Pope Francis’s message to the United Nations, the U.S. Congress and the American people could not have been much clearer.

His message was one of compassion for the poor and for refugees, of economic justice and defense of the environment.

Except for the single misstep of meeting secretly with evangelical county clerk Kim Davis, he managed to avoid the landmines of America’s culture wars while espousing progressive values that must have chafed and chastened Christian conservatives.
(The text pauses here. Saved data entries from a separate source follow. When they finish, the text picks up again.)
(** The services that wait for the context return nil when it has ended. *)
Lemma service_stops c :
  (run_setup (setup (service_of env cfg c)) []).2 = None -> c <> ApiService ->
  (c = FxRateService -> 0 < PollInterval (FX cfg)) ->
  exists ls p, trace (life_step (service_of env cfg c) cfg) (start (service_of env cfg c)) ls p /\
    svc_live p = false /\ top_ends p = [None].
Proof.
  intros Hs Hc Hfx.
  assert (exists cs rs, Forall3 (fun g c r => g_ends g true c = Some (Returned r)) (goroutines (service_of env cfg c)) cs rs /\
    first_error rs = None) as (cs & rs & Hf & He).
  { destruct c; cbn [service_of goroutines]; try done.
    2: { exists [Stop], [None]. split; [|done]. constructor; [|constructor]. cbn.
         specialize (Hfx eq_refl). by rewrite (proj2 (Z.leb_gt _ _)). }
    all: apply until_done_all; try (by repeat constructor; eexists).
    unfold ingestion_of. cbn [goroutines]. apply Forall_map, Forall_true. intros _. by eexists. }
  destruct (service_lives cfg _ cs rs Hs Hf) as (ls & p & Htr & Hg & Ht). exists ls, p. by rewrite Ht, He.
Qed.
End Goroutines.

(** ** Property *)

Section Agreement.
Context {C R P : Type} `{Redis R} `{Unicode} `{MetadataProvider P} (meta : P) (env : clients C R) (cfg : Config).
#[local] Existing Instance first_error_group.
#[local] Abbreviation returns c r :=
  (exists ls p, trace (life_step (service_of env cfg c) cfg) (start (service_of env cfg c)) ls p /\
     svc_live p = false /\ top_ends p = [r]).

Lemma returns_setup c err :
  (run_setup (setup (service_of env cfg c)) []).2 = Some err -> returns c (Some err).
Proof. intros [Hl Ht]%start_failed. exists [], (start (service_of env cfg c)). split; [constructor|done]. Qed.

(** The two models of api-service. *)
Lemma api_returns ops public refresher :
  refresher = None -> returns ApiService (api_Run (dial_redis env) (dial_kafka env) cfg ops public refresher).
Proof.
  intros ->. pose proof (setup_of_api env cfg ops) as Hs. unfold api_Run.
  destruct (api_setup _ _ _ _) as [s|err] eqn:Hset; cbn [result_error] in Hs; [|by apply returns_setup].
  assert (forall e, listening true e = true) as Hlis by (by intros [[]|]).
  unfold api_setup, startLagCache in Hset. destruct (NewRedisReader _ _ _ _); [|done].
  assert (exists cs, Forall3 (fun g c r => g_ends g true c = Some (Returned r)) (goroutines (api_of env cfg)) cs
    (match w_lag s with Some _ => [None] | None => [] end ++ [PublicServer_Run public])) as [cs Hcs].
  { unfold api_of. destruct (NewLagReader _ _ _ _); injection Hset as <-; cbn [goroutines w_lag app].
    - exists [Stop; Serve public]. repeat constructor. cbn. by rewrite Hlis.
    - exists [Serve public]. repeat constructor. cbn. by rewrite Hlis. }
  by destruct (service_lives cfg (service_of env cfg ApiService) cs _ Hs Hcs) as (ls & p & Htr & Hl & Ht); eauto 6.
Qed.
Lemma api_ends public :
  (run_setup (setup (api_of env cfg)) []).2 = None -> service_ends meta env cfg ApiService (Returned (PublicServer_Run public)).
Proof.
  intros Hs. destruct (refresher_stops (NewLagCache 0)) as (script & delays & c' & Hrun).
  rewrite (setup_of_api env cfg {| checkers := [] |}) in Hs.
  destruct (api_setup _ _ _ _) as [s|] eqn:Hset; [|done].
  pose proof (ends_api meta env cfg {| checkers := [] |} s public _ _ _ _ _ Hset Hrun) as He. unfold api_Run in He.
  rewrite Hset in He. exists (Some public). destruct (w_lag s); cbn in He; by destruct (PublicServer_Run public).
Qed.

Lemma setup_ends c err :
  (run_setup (setup (service_of env cfg c)) []).2 = Some err -> service_ends meta env cfg c (Returned (Some err)).
Proof.
  intros Hs. destruct c; cbn [service_of] in *; try done.
  - rewrite (setup_of_api env cfg {| checkers := [] |}) in Hs.
    destruct (api_setup _ _ _ _) eqn:Hset; [done|]. injection Hs as <-. exists None. by eapply ends_api_setup.
  - rewrite (setup_of_ingestion env cfg) in Hs. destruct (ingest_setup _ _) eqn:He; [done|]. injection Hs as <-.
    exists None. by apply ends_ingestion_setup.
  - rewrite (setup_of_processor env cfg {| checkers := [] |}) in Hs. destruct (processor_setup _ _ _ _) eqn:He; [done|].
    injection Hs as <-. exists None. by eapply ends_processor_setup.
Qed.
Lemma nil_ends c :
  (run_setup (setup (service_of env cfg c)) []).2 = None -> (c = FxRateService -> 0 < PollInterval (FX cfg)) ->
  service_ends meta env cfg c (Returned None).
Proof.
  intros Hs Hfx. destruct c; cbn [service_of] in *.
  - exists None. apply (ends_analytics meta env cfg true).
  - by apply (api_ends (ShutDown None)).
  - destruct (fx_stops cfg (Hfx eq_refl)) as [ss <-]. exists None. constructor.
  - rewrite (setup_of_ingestion env cfg) in Hs. destruct (ingest_setup _ _) as [s0|] eqn:Hset; [|done].
    pose proof Hset as Hset'. unfold ingest_setup in Hset'. case_bool_decide; [done|].
    destruct (NewPublisher _ _) as [pub|]; [|done]. injection Hset' as <-.
    destruct (ingestion_stops (normalizeSymbols (Symbols (Ingestion cfg))) pub) as (ls' & s & Htr' & Hr).
    exists None. by eapply ends_ingestion.
  - exists None. apply (ends_notification meta env cfg true).
  - rewrite (setup_of_processor env cfg {| checkers := [] |}) in Hs. destruct (processor_setup _ _ _ _) as [w|] eqn:Hset; [|done].
    destruct (processor_stops meta w) as (ls' & s & Htr' & Hr). exists None. by eapply ends_processor.
Qed.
This is a pope, of course, whose 2013 Evangeli Gaudium was a stinging rebuke of “an economy of exclusion and inequality.” And last year, Francis told worshippers in St. Peter’s Square, “Jesus teaches us to put the needs of the poor ahead of our own. Our needs, even if legitimate, will never be so urgent as those of the poor, who lack the necessities of life.”

But while the Pope counsels a war on poverty, the conservative wing of the Republican Party (which may be the only wing the GOP has left and the reason it won’t fly) wages a war on the poor.

Here in Maine, Gov. Paul LePage and his human services chief, Mary Mayhew, are focused on denying human services to as many citizens as possible. Why? Because the twin bogeymen of welfare fraud and illegal immigration, neither of which are a serious problem in Maine, appeal to the basest of voters.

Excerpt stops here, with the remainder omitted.